= The Unquiet Sleep =

1962 British suspense novel

First edition (UK)

The Unquiet Sleep is a 1962 suspense novel by British author William Haggard which was published in England by Cassell and in the United States by Ives Washburn. It is the 4th novel in a series of 21 books that involve urbane protagonist, Colonel Charles Russell. Russel is the head of the Security Executive, a government counterintelligence agency based on the actual MI5 or Security Service. He moves easily and gracefully along C. P. Snow's Corridors of Power in Whitehall. As in Haggard's earlier books, it has the standard elements of a suspense thriller along with detailed examinations of character, but with more scenes of direct action and somewhat less dissection of character and motivation from the first three books.

==Plot==
"Protagonist" is perhaps too strong a word to describe Colonel Russell. As Haggard himself wrote about his work: "My novels are chiefly novels of suspense with a background of international politics. Colonel Charles Russell of the Security Executive, a not entirely imaginary British counter-espionage organization, while not a protagonist in the technical sense, holds the storyline together in the background by his operations, while the characters in the foreground carry the action."

A leading British pharmaceutical company has released a new tranquilizer, Mecron, which has very positive and pleasing effects on its users and sells well as a result. Henry Leggatt, a former board member of the company and Member of Parliament, works as Parliamentary Secretary to Robert Seneschal, the Minister of Social Welfare, who thinks that he should rightfully be prime minister. Leggatt is aware that there may be dangerous, unintended side-effects to Mecron, and he and his supervisor take steps to ensure the drug is withdrawn from the market until conclusive studies have been carried out. However, a disgruntled underling discloses this to a notorious newspaper and Mecron immediately becomes a scandalous public issue. In this, the fourth book of the series, Colonel Russell of the Security Executive is without his "invaluable" aide, Major Mortimer, and suffers from a lack of consultations with his Minister, Gabriel Palliser, the Home Office Secretary. Palliser is alerted to the fact that a lucrative black market that sells small quantities of the now-illicit drug has quickly blossomed.

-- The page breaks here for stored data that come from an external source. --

(** *** Request identifiers and cold-start records *)

Lemma takeWhile_split (p : ascii -> bool) (s : string) :
  exists post,
    s = (takeWhile p s ++ post)%string
    /\ allChars p (takeWhile p s) = true
    /\ match post with
       | EmptyString => True
       | String c _ => p c = false
       end.
Proof.
  induction s as [| c s IH]; simpl.
  - exists EmptyString. repeat split.
  - destruct (p c) eqn:E.
    + destruct IH as (post & H1 & H2 & H3). exists post. simpl. rewrite E.
      split; [ congruence | ]. split; assumption.
    + exists (String c s). simpl. repeat split. exact E.
Qed.

Lemma matchRequestIdAt_sound (s id : string) :
  matchRequestIdAt s = Some id ->
  exists post,
    s = ("RequestId: " ++ id ++ post)%string
    /\ id <> EmptyString
    /\ allChars isWordOrDash id = true
    /\ match post with
       | EmptyString => True
       | String c _ => isWordOrDash c = false
       end.
Proof.
  unfold matchRequestIdAt. intro H.
  destruct (stripPrefix "RequestId: " s) as [rest |] eqn:E; [ | discriminate ].
  apply stripPrefix_Some in E.
  destruct (takeWhile_split isWordOrDash rest) as (post & H1 & H2 & H3).
  destruct (takeWhile isWordOrDash rest) as [| c w] eqn:T; [ discriminate | ].
  injection H as <-. exists post. split; [ rewrite E, H1; reflexivity | ].
  split; [ discriminate | ]. split; assumption.
Qed.

(** X8.  A request identifier, when one is found, is the non-empty, longest
    run of letters, digits, underscores and dashes that follows the first
    occurrence of [RequestId: ] having such a run behind it. *)
Theorem request_id_is_first_longest_run (message id : string) :
  extractRequestId message = Some id ->
  exists pre post,
    message = (pre ++ "RequestId: " ++ id ++ post)%string
    /\ id <> EmptyString
    /\ allChars isWordOrDash id = true
    /\ match post with
       | EmptyString => True
       | String c _ => isWordOrDash c = false
       end
    /\ forall p q, pre = (p ++ q)%string -> q <> EmptyString ->
         matchRequestIdAt (q ++ "RequestId: " ++ id ++ post) = None.
Proof.
  revert id. induction message as [| a message IH]; intros id H.
  - simpl in H. discriminate.
  - cbn [extractRequestId] in H.
    destruct (matchRequestIdAt (String a message)) as [id' |] eqn:M.
    + injection H as ->.
      destruct (matchRequestIdAt_sound _ _ M) as (post & H1 & H2 & H3 & H4).
      exists EmptyString, post. split; [ exact H1 | ]. repeat split; try assumption.
      intros p q Hpq Hq. destruct p; destruct q; simpl in Hpq; congruence.
    + destruct (IH id H) as (pre & post & H1 & H2 & H3 & H4 & H5).
      exists (String a pre), post. split; [ simpl; rewrite H1; reflexivity | ].
      repeat split; try assumption.
      intros p q Hpq Hq. destruct p as [| b p].
      * simpl in Hpq. subst q.
        change (matchRequestIdAt (String a (pre ++ "RequestId: " ++ id ++ post)) = None).
        rewrite <- H1. exact M.
      * simpl in Hpq. injection Hpq as _ Hpq. apply (H5 p q Hpq Hq).
Qed.

Lemma lastSome_fold {A S : Type} (read : S -> option A) (l : list S) : forall acc : option A,
  fold_left (fun acc x => match read x with Some v => Some v | None => acc end) l acc
  = match lastSome (map read l) with Some v => Some v | None => acc end.
Proof.
  induction l as [| x l IH]; intro acc; simpl; [ reflexivity | ].
  rewrite IH. destruct (lastSome (map read l)); [ reflexivity | ].
  destruct (read x); reflexivity.
Qed.

Section Records.
Variable matchInitDuration : string -> option Q.
Variable matchReport : string -> option Report.
Let merge := mergeRelatedEvent matchInitDuration matchReport.
Let readDuration (e : LogEvent) := matchInitDuration (message e).
Let readReport (e : LogEvent) := matchReport (message e).

Lemma merge_fold (related : list LogEvent) : forall d0 : ColdStartData,
  let d := fold_left merge related d0 in
  requestId d = requestId d0 /\ timestamp d = timestamp d0 /\ logStream d = logStream d0
  /\ events d = (events d0 ++ related)%list
  /\ initDuration d
     = match lastSome (map readDuration related) with
       | Some v => Some v
       | None => initDuration d0
       end
  /\ totalDuration d
     = match lastSome (map readReport related) with
       | Some r => Some (reportDuration r)
       | None => totalDuration d0
       end
  /\ billedDuration d
     = match lastSome (map readReport related) with
       | Some r => Some (reportBilledDuration r)
       | None => billedDuration d0
       end
  /\ memoryAllocated d
     = match lastSome (map readReport related) with
       | Some r => Some (reportMemorySize r)
       | None => memoryAllocated d0
       end
  /\ memoryUsed d
     = match lastSome (map readReport related) with
       | Some r => Some (reportMaxMemoryUsed r)
       | None => memoryUsed d0
       end.
Proof.
  induction related as [| x l IH]; intro d0; cbn [fold_left map lastSome].
  - rewrite app_nil_r. repeat split; reflexivity.
  - destruct (IH (merge d0 x)) as (H1 & H2 & H3 & H4 & H5 & H6 & H7 & H8 & H9).
    cbv zeta. rewrite H1, H2, H3, H4, H5, H6, H7, H8, H9. clear.
    subst merge readDuration readReport. unfold mergeRelatedEvent.
    destruct (lastSome (map (fun e => matchInitDuration (message e)) l));
      destruct (lastSome (map (fun e => matchReport (message e)) l));
      destruct (matchReport (message x)); destruct (matchInitDuration (message x));
      cbn; rewrite <- ?app_assoc; repeat split; reflexivity.
Qed.

Lemma cold_start_record_aux
    (source : LogSource) (initEvent : LogEvent) (id : string) :
  extractRequestId (message initEvent) = Some id ->
  let related := relatedOf source id (Logs.timestamp initEvent) in
  exists d,
    extractColdStartData matchInitDuration matchReport source initEvent = Normal (Some d)
    /\ requestId d = id
    /\ timestamp d = Logs.timestamp initEvent
    /\ logStream d = logStreamName initEvent
    /\ events d = initEvent :: related
    /\ initDuration d = lastSome (map readDuration related)
    /\ totalDuration d = option_map reportDuration (lastSome (map readReport related))
    /\ billedDuration d = option_map reportBilledDuration (lastSome (map readReport related))
    /\ memoryAllocated d = option_map reportMemorySize (lastSome (map readReport related))
    /\ memoryUsed d = option_map reportMaxMemoryUsed (lastSome (map readReport related)).
Proof.
  intros Hid related.
  unfold extractColdStartData. rewrite Hid.
  assert (Hrel : getRelatedEvents source id (Logs.timestamp initEvent) = Normal related).
  { unfold getRelatedEvents, related, relatedOf.
    destruct (relatedAnswer source id (Logs.timestamp initEvent)); reflexivity. }
  rewrite Hrel. cbn [bind try_catch].
  eexists. split; [ reflexivity | ].
  match goal with
  | |- context [fold_left _ related ?d0] =>
      destruct (merge_fold related d0) as (H1 & H2 & H3 & H4 & H5 & H6 & H7 & H8 & H9)
  end.
  subst merge. cbv zeta in *.
  rewrite H1, H2, H3, H4, H5, H6, H7, H8, H9. cbn.
  destruct (lastSome (map readDuration related)); destruct (lastSome (map readReport related));
    repeat split; reflexivity.
Qed.

(** X9.  An INIT_START event with a request identifier always yields a
    record, whether or not the query for related events succeeds.  The
    record carries the identifier, the event's timestamp and stream, the
    event followed by the related events, and for the init duration and the
    report figures the value of the last related event that has one
    (none when no related event has one). *)
Theorem cold_start_record_from_related_events
    (source : LogSource) (initEvent : LogEvent) (id : string) :
  extractRequestId (message initEvent) = Some id ->
  let related := relatedOf source id (Logs.timestamp initEvent) in
  exists d,
    extractColdStartData matchInitDuration matchReport source initEvent = Normal (Some d)
    /\ requestId d = id
    /\ timestamp d = Logs.timestamp initEvent
    /\ logStream d = logStreamName initEvent
    /\ events d = initEvent :: related
    /\ initDuration d = lastSome (map readDuration related)
    /\ totalDuration d = option_map reportDuration (lastSome (map readReport related))
    /\ billedDuration d = option_map reportBilledDuration (lastSome (map readReport related))
    /\ memoryAllocated d = option_map reportMemorySize (lastSome (map readReport related))
    /\ memoryUsed d = option_map reportMaxMemoryUsed (lastSome (map readReport related)).
Proof. exact (cold_start_record_aux source initEvent id). Qed.

Lemma recordOf_requestId (source : LogSource) (e : LogEvent) (d : ColdStartData) :
  recordOf matchInitDuration matchReport source e = Some d ->
  extractRequestId (message e) = Some (requestId d) /\ hd_error (events d) = Some e.
Proof.
  unfold recordOf. intro H.
  destruct (extractRequestId (message e)) as [id |] eqn:Hid.
  - destruct (cold_start_record_aux source e id Hid) as (d' & E & H1 & _ & _ & H4 & _).
    rewrite E in H. injection H as <-. rewrite H1, H4. split; reflexivity.
  - unfold extractColdStartData in H. rewrite Hid in H. discriminate H.
Qed.

Lemma processEvents_collects (source : LogSource) (pageEvents : list LogEvent) :
  forall acc,
    processEvents matchInitDuration matchReport source pageEvents acc
    = ((acc ++ nonNull (map (recordOf matchInitDuration matchReport source) pageEvents))%list,
       None).
Proof.
  induction pageEvents as [| e l IH]; intro acc; cbn [processEvents map nonNull].
  - rewrite app_nil_r. reflexivity.
  - unfold recordOf at 1.
    destruct (extractColdStartData_normal matchInitDuration matchReport source e) as [r ->].
    destruct r as [d |]; rewrite IH; cbn [nonNull]; [ rewrite <- app_assoc | ]; reflexivity.
Qed.

Lemma nonNull_app {A : Type} (l1 l2 : list (option A)) :
  nonNull (l1 ++ l2) = (nonNull l1 ++ nonNull l2)%list.
Proof.
  induction l1 as [| [x |] l1 IH]; simpl; [ reflexivity | rewrite IH; reflexivity | exact IH ].
Qed.

Lemma nonNull_length {A : Type} (l : list (option A)) :
  (List.length (nonNull l) <= List.length l)%nat.
Proof. induction l as [| [x |] l IH]; simpl; lia. Qed.

Lemma nonNull_In {A : Type} (l : list (option A)) (x : A) : In x (nonNull l) <-> In (Some x) l.
Proof.
  induction l as [| [y |] l IH]; simpl; [ tauto | | ].
  - rewrite IH. split; intros [H | H]; auto; left; congruence.
  - rewrite IH. split; [ auto | intros [H | H]; [ discriminate | exact H ] ].
Qed.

A beautiful young French woman, Rachel Borrodaile, is Colonel Russell's chosen operative for this book. She was in the French Resistance during World War II, where she knew Henry Leggatt, who had served in the British forces. Captured by the Gestapo, she was severely tortured and hospitalized for two years. After making a full recovery, she has become a highly trained and very dangerous British operative and is given carte blanche by Russell to do whatever is necessary to shut down the black market. A small gang of ruthless Cypriots, already known to the police, has secured a supply of Mecron. Whilst their chemist in Turkey attempts to duplicate the drug, they kidnap and torture Henry Leggatt, with the hope that he will lead them to the stockpiled supplies at his former pharmaceutical company. Borrodaile, having recently renewed her friendship with Leggatt after 16 years, becomes determined to thwart the Cypriots. By the time the story comes to Haggard's usual violent dénouement, the originally quiet investigation into the side-effects of a drug has had a profound effect on the lives of all the story's characters except for Colonel Russell.

==Reception and/or Appraisal==

Reviews were favorable:

The New York Times: With all the recent controversy over the side-effects of such drugs as Percodan, Enovid, and thalidomide, the theme of William Haggard's THE UNQUIET SLEEP (Washburn, $3.50) is unusually timely. Evidence indicates that a new tranquilizer, Mecron, is probably addictive. One of Her Majesty's Secretaries is connected with the company manufacturing Mecron—which makes for political intrigues and scandal. A Cypriot black-market gang wants to exploit the new addicts and only Col. Charles Russell of the Security Executive can cope with all the resultant complications. Haggard may prove a little intricate for the hasty reader, but will richly reward the discriminating.

Kirkus Reviews: The evidence that a new tranquillizer is addictive threatens not only the Ministry of Social Welfare but one of its members, Leggatt, a former director of the firm now distributing it. Col. Russell of Security and his fearless, attractive assistant Rachel are assigned to check the continuing availability of the drug on the black market, and traffic which leads to murder. There's a sotto voce romance as well. Brisk, literate excitement.